WHAT TO WORK ON.
Which lines of the data below contain "Some"? Please show them all.

STORED DATA.
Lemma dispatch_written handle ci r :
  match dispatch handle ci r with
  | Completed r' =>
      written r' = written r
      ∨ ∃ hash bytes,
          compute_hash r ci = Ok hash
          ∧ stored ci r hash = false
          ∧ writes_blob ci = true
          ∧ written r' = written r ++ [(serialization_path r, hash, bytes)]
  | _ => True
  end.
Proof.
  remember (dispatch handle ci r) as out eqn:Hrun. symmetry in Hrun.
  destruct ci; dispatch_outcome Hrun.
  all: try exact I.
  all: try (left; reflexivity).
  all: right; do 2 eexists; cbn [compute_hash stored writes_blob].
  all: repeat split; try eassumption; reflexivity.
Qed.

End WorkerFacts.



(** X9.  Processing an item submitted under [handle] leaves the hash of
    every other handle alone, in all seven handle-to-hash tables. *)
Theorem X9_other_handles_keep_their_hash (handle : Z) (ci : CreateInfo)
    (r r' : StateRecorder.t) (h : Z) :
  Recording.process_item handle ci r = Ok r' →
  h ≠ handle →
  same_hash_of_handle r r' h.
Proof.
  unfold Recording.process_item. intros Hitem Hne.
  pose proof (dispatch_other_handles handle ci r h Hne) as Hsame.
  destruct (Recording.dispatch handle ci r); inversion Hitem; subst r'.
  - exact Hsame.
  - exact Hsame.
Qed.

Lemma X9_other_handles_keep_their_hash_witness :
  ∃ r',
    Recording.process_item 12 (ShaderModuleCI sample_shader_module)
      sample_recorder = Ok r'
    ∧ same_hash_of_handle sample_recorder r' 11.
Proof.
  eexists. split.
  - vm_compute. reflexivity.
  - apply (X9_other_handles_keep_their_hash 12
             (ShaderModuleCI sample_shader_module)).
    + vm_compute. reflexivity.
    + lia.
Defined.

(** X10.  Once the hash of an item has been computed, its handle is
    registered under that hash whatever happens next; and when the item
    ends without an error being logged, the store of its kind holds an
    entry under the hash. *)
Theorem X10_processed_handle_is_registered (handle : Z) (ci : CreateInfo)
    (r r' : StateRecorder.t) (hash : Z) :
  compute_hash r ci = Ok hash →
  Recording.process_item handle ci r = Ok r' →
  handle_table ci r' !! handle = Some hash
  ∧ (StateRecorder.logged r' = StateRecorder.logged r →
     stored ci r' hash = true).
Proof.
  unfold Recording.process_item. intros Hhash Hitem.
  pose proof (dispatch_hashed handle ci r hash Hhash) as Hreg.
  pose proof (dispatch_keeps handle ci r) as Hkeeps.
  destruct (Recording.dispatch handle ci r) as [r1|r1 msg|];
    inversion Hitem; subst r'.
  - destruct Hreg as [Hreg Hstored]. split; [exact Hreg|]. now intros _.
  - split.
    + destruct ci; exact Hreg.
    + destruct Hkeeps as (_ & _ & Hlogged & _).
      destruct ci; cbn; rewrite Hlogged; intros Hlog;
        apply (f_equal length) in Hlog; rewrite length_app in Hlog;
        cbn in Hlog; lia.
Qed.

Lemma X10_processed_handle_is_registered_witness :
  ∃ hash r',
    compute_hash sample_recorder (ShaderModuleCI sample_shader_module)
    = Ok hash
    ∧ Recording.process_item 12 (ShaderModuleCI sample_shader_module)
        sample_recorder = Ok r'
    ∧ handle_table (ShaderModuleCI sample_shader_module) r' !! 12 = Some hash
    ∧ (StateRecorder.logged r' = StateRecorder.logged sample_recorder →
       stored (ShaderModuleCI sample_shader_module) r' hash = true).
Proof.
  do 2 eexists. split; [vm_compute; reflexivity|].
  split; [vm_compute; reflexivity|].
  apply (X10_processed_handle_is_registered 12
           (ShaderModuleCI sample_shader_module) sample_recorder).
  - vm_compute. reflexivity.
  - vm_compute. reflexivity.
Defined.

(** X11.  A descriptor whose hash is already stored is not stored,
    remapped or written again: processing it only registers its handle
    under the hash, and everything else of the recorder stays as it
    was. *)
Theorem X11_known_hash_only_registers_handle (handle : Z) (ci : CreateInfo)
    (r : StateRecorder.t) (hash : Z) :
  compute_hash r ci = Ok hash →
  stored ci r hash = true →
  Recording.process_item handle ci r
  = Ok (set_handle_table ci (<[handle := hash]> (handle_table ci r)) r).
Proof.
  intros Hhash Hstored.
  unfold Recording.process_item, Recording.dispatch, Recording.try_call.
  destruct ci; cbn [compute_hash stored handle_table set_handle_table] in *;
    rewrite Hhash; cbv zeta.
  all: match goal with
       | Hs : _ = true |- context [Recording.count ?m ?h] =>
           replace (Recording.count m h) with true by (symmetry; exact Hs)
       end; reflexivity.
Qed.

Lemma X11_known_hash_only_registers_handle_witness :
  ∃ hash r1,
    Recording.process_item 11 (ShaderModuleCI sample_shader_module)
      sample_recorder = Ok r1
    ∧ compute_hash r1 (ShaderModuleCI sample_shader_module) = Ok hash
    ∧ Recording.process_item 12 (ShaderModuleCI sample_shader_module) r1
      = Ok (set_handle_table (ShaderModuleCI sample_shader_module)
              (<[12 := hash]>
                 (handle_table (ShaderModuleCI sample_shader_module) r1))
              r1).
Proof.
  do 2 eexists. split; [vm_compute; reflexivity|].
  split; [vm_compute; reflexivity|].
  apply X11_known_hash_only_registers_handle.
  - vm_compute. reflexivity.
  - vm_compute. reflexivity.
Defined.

YOUR SOLUTION.
  handle_table ci r' !! handle = Some hash
    ∧ handle_table (ShaderModuleCI sample_shader_module) r' !! 12 = Some hash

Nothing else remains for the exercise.